Introduction

The finding of the vermiform appendix in an external hernia sac is not uncommon. It is estimated that it is found in inguinal hernias in approximately 1% of cases of appendicitis [1].

However, the finding of an incarcerated appendix in a left-sided inguinal hernia sac is very rare and has, to the best of our knowledge, only been reported once previously [2]. Correct preoperative diagnosis is almost impossible and is largely based on intuition. We present the unusual case of an incarcerated vermiform appendix occurring within a left-side inguinal hernial sac.

Case report

An 81-year old woman presented with a long history of an inguinal mass—irreducible for the previous 5 days—together with the sudden onset of pain in the left groin.

The clinical examination of the abdomen was normal. In the left groin, a tender swelling was present, but the skin showed no signs of inflammation. The white blood count was 5.4×109/l, temperature afebrile, and CRP 52 mg/l. Ultrasound examination confirmed the clinical diagnosis of an incarcerated left-side inguinal hernia.

The operation was performed by an anterior approach through an inguinal incision. The indirect hernia was found, and the relatively small hernial port could be extended by a small incision of the transversal fascia. The hernial sac was opened to reveal parts of the coecum and the incarcerated vermiform appendix. The appendix showed signs of inflammation and beginning necrosis (Fig. 1). No pus was seen, and the appendix had not yet clinically perforated. Appendectomy using the standard oblique herniotomy incision was carried out, encountering no difficulties. Due to the risk of infection following appendectomy, the initial plan to implant a mesh graft, according to the Lichtenstein technique, was aborted, and a Shouldice repair of the hernia was carried out after copious lavage of the situs. We administered 1.5 g Cefuroxime intravenously before the operation. Histopathological examination confirmed the diagnosis of ulcerophlegmonous appendicitis. In order to exclude situs inversus, or malrotation, as an underlying cause of the observed condition, an x-ray examination was performed (Fig. 2).

Fig. 1
figure 1

A Left inguinal approach. B Situs. Note the appendix and parts of the coecum

Fig. 2
figure 2

A X-ray of thorax. B X-ray of abdomen postoperatively

Postoperative recovery was uncomplicated, the wound healed well, and the patient was discharged 7 days after admission to the hospital.

Discussion

The presence of an appendix in an inguinal hernia is not uncommon. It has been eponymously named “Amyand’s hernia” to honour Claudius Amyand, surgeon to King George II, who first performed a transherniotomy appendectomy on an 11-year-old boy with a perforated appendix within an inguinal hernia in 1736 [3].

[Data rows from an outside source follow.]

(** A thread whose squash of [l] has come to [p]; what is behind [p] is younger. *)
Record squashing_at (q : Z) (p : nat) (l : list Entry) (t0 t : Thread) : Prop := mkSquashing {
  sq_range : (p < length l)%nat;
  sq_behind : ∀ i e, (p < i)%nat → l !! i = Some e → q < seqNum e;
  sq_thread : t = t0 <| robStatus := ROBSquashing |> <| squashedSeqNum := q |> <| doneSquashing := false |>
                     <| instList := marked_from q p l |> <| squashIt := Some p |>
}.

(** One cycle of a squash: it is done, or has marked as many as it may. *)
Lemma squash_thread_step n q p l t0 t :
  (0 < n)%nat → ordered l → instList t0 = l → squashing_at q p l t0 t →
  ∃ t' b, squash_thread n t = Some (t', b)
  ∧ (t' = squashed_thread q t0 ∨ ∃ p', (p' + n = p)%nat ∧ squashing_at q p' l t0 t'
      ∧ ∃ e, l !! p' = Some e ∧ q < seqNum e).
Proof.
  intros Hn Ho Hl [Hp Hb ->]. destruct (lookup_lt_is_Some_2 l p Hp) as [e E].
  assert (Hfin : ∀ k, finish_squash (t0 <| robStatus := ROBSquashing |> <| squashedSeqNum := q |>
      <| doneSquashing := false |> <| instList := squash_marks q l |> <| squashIt := k |>) = squashed_thread q t0)
    by (intros k; unfold squashed_thread, finish_squash; rewrite <- Hl; by destruct t0).
  unfold squash_thread. cbn [squashIt mbind option_bind]. simpl.
  rewrite (marked_lookup _ _ _ _ E). cbn [mbind option_bind].
  destruct (Z.ltb_spec (seqNum e) q).
  { do 2 eexists. split; [done|left]. rewrite (marked_done q p l e Ho E) by lia. apply Hfin. }
  pose proof (squash_loop_spec n q l p Hp) as Hloop.
  destruct (squash_loop n q p (marked_from q p l)) as [l' [p'|]].
  2: { do 2 eexists. split; [done|left]. subst l'. apply (Hfin (Some p)). }
  destruct Hloop as (Hle & -> & Hcase). destruct (lookup_lt_is_Some_2 l p' ltac:(lia)) as [e' E'].
  rewrite (marked_lookup _ _ _ _ E'). cbn [mbind option_bind]. do 2 eexists. split; [done|].
  destruct (Z.leb_spec (seqNum e') q) as [Hq|Hq].
  - left. rewrite (marked_done q p' l e' Ho E' Hq). apply (Hfin (Some p')).
  - right. destruct Hcase as [?|(x & Ex & ?)]; [|by simplify_eq; lia]. exists p'. split; [done|].
    split; [|by exists e']. constructor; [lia| |by destruct t0].
    intros i x Hi Ex. assert (seqNum e' < seqNum x); [|lia].
    rewrite <- (take_drop (S p') l) in Ho. apply StronglySorted_app in Ho as (Ho & _ & _). apply Ho.
    + apply list_elem_of_lookup. exists p'. rewrite lookup_take_lt by lia. done.
    + apply list_elem_of_lookup. exists (i - S p')%nat. rewrite lookup_drop. replace (S p' + (i - S p'))%nat with i by lia. done.
Qed.

Lemma filter_all {A} (P : A → Prop) `{!∀ x, Decision (P x)} (l : list A) : Forall P l → filter P l = l.
Proof. induction 1 as [|x l Hx Hl IH]; [done|]. by rewrite filter_cons_True, IH. Qed.

(** While instructions from [p] on are younger there are at least so many. *)
Lemma younger_bound q p l :
  (∀ i e, (p ≤ i)%nat → l !! i = Some e → q < seqNum e) → (length l - p ≤ younger q l)%nat.
Proof.
  intros Hb. unfold younger. rewrite <- (take_drop p l) at 2. rewrite filter_app, length_app.
  assert (E : filter (λ e, q < seqNum e) (drop p l) = drop p l).
  { apply filter_all, Forall_lookup. intros i e Hi. rewrite lookup_drop in Hi. by eapply Hb; [|exact Hi]; lia. }
  rewrite E, length_drop. lia.
Qed.

(** *** The buffer around a thread *)

Lemma thread_on_thread tid f r :
  (tid < length (threads r))%nat → thread_at (on_thread tid f r) tid = f (thread_at r tid).
Proof.
  intros Ht. unfold thread_at, on_thread. simpl. destruct (lookup_lt_is_Some_2 (threads r) tid Ht) as [t E].
  rewrite !list_lookup_total_alt, list_lookup_alter, decide_True, E by done. done.
Qed.

Lemma thread_other tid u f r : u ≠ tid → thread_at (on_thread tid f r) u = thread_at r u.
Proof. intros Hu. unfold thread_at, on_thread. simpl. by rewrite !list_lookup_total_alt, list_lookup_alter, decide_False by congruence. Qed.

Definition others_kept (tid : nat) (r r' : Rob) : Prop :=
  length (threads r') = length (threads r) ∧ numInstsInROB r' = numInstsInROB r ∧ numEntries r' = numEntries r
  ∧ squashWidth r' = squashWidth r ∧ ∀ u, u ≠ tid → thread_at r' u = thread_at r u.

Lemma others_trans tid r1 r2 r3 : others_kept tid r1 r2 → others_kept tid r2 r3 → others_kept tid r1 r3.
Proof.
  intros (E1 & E2 & E3 & E4 & E5) (F1 & F2 & F3 & F4 & F5). split_and!; [congruence..|].
  intros u Hu. by rewrite F5, E5.
Qed.

Lemma others_on_thread tid f r : others_kept tid r (on_thread tid f r).
Proof. split_and!; try done; [apply length_alter|]. intros u Hu. by apply thread_other. Qed.

Definition squash_slots (exiting : bool) (r : Rob) : nat := if exiting then numEntries r else squashWidth r.

Lemma doSquash_step exiting tid r t b :
  (tid < length (threads r))%nat → squash_thread (squash_slots exiting r) (thread_at r tid) = Some (t, b) →
  ∃ r', doSquash exiting tid r = Some r' ∧ thread_at r' tid = t ∧ others_kept tid r r'.
Proof.
  intros Ht E. unfold doSquash. fold (squash_slots exiting r). rewrite E. cbn [mbind option_bind].
  exists (if b then updateTail (on_thread tid (λ _, t) r) else on_thread tid (λ _, t) r). split; [done|].
  pose proof (thread_on_thread tid (λ _, t) r Ht) as Et. pose proof (others_on_thread tid (λ _, t) r) as Eo.
  by destruct b.
Qed.

(** Where a squash is after [m] further cycles: done, or [m] times its width further on. *)
Definition squash_progress (exiting : bool) (q : Z) (tid m : nat) (r r' : Rob) : Prop :=
  others_kept tid r r'
  ∧ (thread_at r' tid = squashed_thread q (thread_at r tid)
     ∨ ∃ p, (p + S m * squash_slots exiting r = length (instList (thread_at r tid)) - 1)%nat
            ∧ squashing_at q p (instList (thread_at r tid)) (thread_at r tid) (thread_at r' tid)
            ∧ ∃ e, instList (thread_at r tid) !! p = Some e ∧ q < seqNum e).

Lemma squash_starts exiting q tid r :
  (tid < length (threads r))%nat → (0 < squash_slots exiting r)%nat → ordered (instList (thread_at r tid)) →
  threadEntries (thread_at r tid) = length (instList (thread_at r tid)) → isEmpty tid r = false →
  ∃ r', squash exiting q tid r = Some r' ∧ squash_progress exiting q tid 0 r r'.
Proof.
  intros Ht Hn Ho Hc He. unfold squash. rewrite He. set (t0 := thread_at r tid) in *.
  set (r1 := on_thread tid _ r).
  assert (E1 : thread_at r1 tid = t0 <| robStatus := ROBSquashing |> <| doneSquashing := false |> <| squashedSeqNum := q |>)
    by (unfold r1; by rewrite thread_on_thread).
  assert (O1 : others_kept tid r r1) by apply others_on_thread.
  assert (El : instList (thread_at r1 tid) = instList t0) by by rewrite E1.
  rewrite El. unfold isEmpty in He. fold t0 in He. apply Nat.eqb_neq in He. rewrite Hc in He.
  destruct (instList t0) as [|e0 l0] eqn:El0; [done|]. rewrite <- El0 in *. clear e0 l0 El0.
  set (p := (length (instList t0) - 1)%nat). set (r2 := on_thread tid _ r1).
  assert (Ht1 : (tid < length (threads r1))%nat) by (destruct O1 as (-> & _); done).
  assert (O2 : others_kept tid r r2) by (eapply others_trans; [exact O1|apply others_on_thread]).
  assert (Hs : squashing_at q p (instList t0) t0 (thread_at r2 tid)).
  { constructor; [lia| |].
    - intros i e Hi Ei. apply lookup_lt_Some in Ei. lia.
    - unfold r2. rewrite thread_on_thread, E1 by done.
      assert (Em : marked_from q p (instList t0) = instList t0).
      { unfold marked_from. rewrite take_ge, drop_ge by lia. apply app_nil_r. }
      rewrite Em. by destruct t0. }
  assert (Ew : squash_slots exiting r2 = squash_slots exiting r)
    by (destruct O2 as (_ & _ & E3 & E4 & _); unfold squash_slots; by rewrite E3, E4).
  destruct (squash_thread_step (squash_slots exiting r2) q p (instList t0) t0 _ ltac:(lia) Ho eq_refl Hs)
    as (t' & b & Est & Hcase).
  destruct (doSquash_step exiting tid r2 t' b ltac:(destruct O2 as (-> & _); lia) Est) as (r' & Er & Et & O3).
  exists r'. split; [exact Er|]. split; [by eapply others_trans|]. fold t0. rewrite Et, <- Ew.
  destruct Hcase as [?|(p' & ? & ? & ?)]; [by left|right]. exists p'. split; [lia|done].
Qed.

Lemma squash_continues exiting q tid m r r' :
  (tid < length (threads r))%nat → (0 < squash_slots exiting r)%nat → ordered (instList (thread_at r tid)) →
  squash_progress exiting q tid m r r' →
  ∃ r'', squash_cycle exiting tid r' = Some r'' ∧ squash_progress exiting q tid (S m) r r''.
Proof.
  intros Ht Hn Ho [O [E|(p & Hp & Hs & _)]]; unfold squash_cycle, isDoneSquashing.
  - exists r'. rewrite E. split; [done|]. split; [done|by left].
  - assert (Ed : doneSquashing (thread_at r' tid) = false) by (destruct Hs as [_ _ ->]; done). rewrite Ed.
    assert (Ew : squash_slots exiting r' = squash_slots exiting r)
      by (destruct O as (_ & _ & E3 & E4 & _); unfold squash_slots; by rewrite E3, E4).
    destruct (squash_thread_step (squash_slots exiting r') q p _ (thread_at r tid) _ ltac:(lia) Ho eq_refl Hs)
      as (t' & b & Est & Hcase).
    destruct (doSquash_step exiting tid r' t' b ltac:(destruct O as (-> & _); lia) Est) as (r'' & Er & Et & O3).
    exists r''. split; [exact Er|]. split; [by eapply others_trans|]. rewrite Et.
    destruct Hcase as [?|(p' & ? & ? & ?)]; [by left|right]. exists p'. split; [|done].
    rewrite Ew in *. simpl in *. lia.
Qed.

(** ** The invariant *)

Definition thread_ok (t : Thread) : Prop :=
  threadEntries t = length (instList t) ∧ ordered (instList t)
  ∧ match squashIt t with
    | None => doneSquashing t = true
    | Some p => doneSquashing t = false ∧ (p < length (instList t))%nat
    end.

Definition total (r : Rob) : nat := sum_list ((λ t, length (instList t)) <$> threads r).

Record rob_ok (r : Rob) : Prop := mkRobOk {
  ro_threads : Forall thread_ok (threads r);
  ro_total : numInstsInROB r = total r;
  ro_bound : (numInstsInROB r ≤ numEntries r)%nat
}.

(** The calls of the commit stage.  An instruction enters its thread as the youngest one while there is
    room; only a thread that is done squashing retires, and only a head that is ready; a squash
    goes on while it is not done. *)
Inductive Op :=
| Insert (e : Entry)
| Retire (tid : nat)
| Squash (exiting : bool) (squash_num : Z) (tid : nat)
| Cycle (exiting : bool) (tid : nat)
| ResetEntries.

Definition allowed (o : Op) (r : Rob) : Prop :=
  match o with
  | Insert e => (threadNumber e < length (threads r))%nat ∧ isFull r = false
                ∧ Forall (λ x, seqNum x < seqNum e) (instList (thread_at r (threadNumber e)))
  | Retire tid => (tid < length (threads r))%nat ∧ isDoneSquashing tid r = true ∧ isHeadReady tid r = true
  | Squash _ _ tid => (tid < length (threads r))%nat
  | Cycle _ tid => (tid < length (threads r))%nat ∧ isDoneSquashing tid r = false
  | ResetEntries => True
  end.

If appendicitis occurs in an external hernial sac, it is most often in a right femoral hernia in postmenopausal women [4]. In men the occurrence of herniated appendices is mostly reported in a right inguinal hernial sac, but herniation has reportedly been observed in umbilical, incisional, left femoral, and even left inguinal hernia [2, 5]. To the best of our knowledge and after extensive research of the literature, we believe, that Carey’s report is the only one up to now of a left-sided inguinal incarceration of the vermiform appendix.

Correct preoperative diagnosis of a herniated vermiform appendix is difficult and largely based on clinical suspicion. Patients with a painful irreducible lump in the groin and localized tenderness over the hernia usually undergo surgery because of the suspicion that an incarcerated or strangulated hernia is responsible for the symptoms [6]. Other clinical signs and systemic symptoms are unspecific. Even in cases of primary appendicitis in a hernia, white blood count and temperature need not necessarily be elevated [7].

Most of the published cases have been reported as “appendicitis” incarcerated in a hernia. It is difficult to determine whether a primary visceral inflammation, which could be referred to as appendicitis, is the pathological mechanism, or if the primary event is strangulation of the herniated appendix, leading subsequently to ischemic necrosis and secondary inflammation [8]. In the past, mortality rates of up to 14–30% have been reported [2], although more recent reports suggest a decreased risk [1]. We did not implant a mesh graft in this patient because of potential contamination of the abdominal wall following the transherniotomy appendectomy. It is well known that the use of prosthetic material in the repair of a contaminated abdominal wall can promote infection and lead to severe complications [9].

In patients with apparently incarcerated herniation, the differential diagnosis of an incarcerated vermiform appendix must be included even in unlikely locations, such as umbilical or, as our report shows, left-sided inguinal herniation. Even though we believe that the more likely pathophysiological mechanism leading to appendicitis is secondary inflammation following the incarceration, the possibility of a primary appendicitis subsequently herniating must be taken into consideration. It is imperative to take immediate action in all cases of incarceration, especially if systemic symptoms, such as pyrexia or elevated white blood count, are present to avoid serious and potentially fatal complications.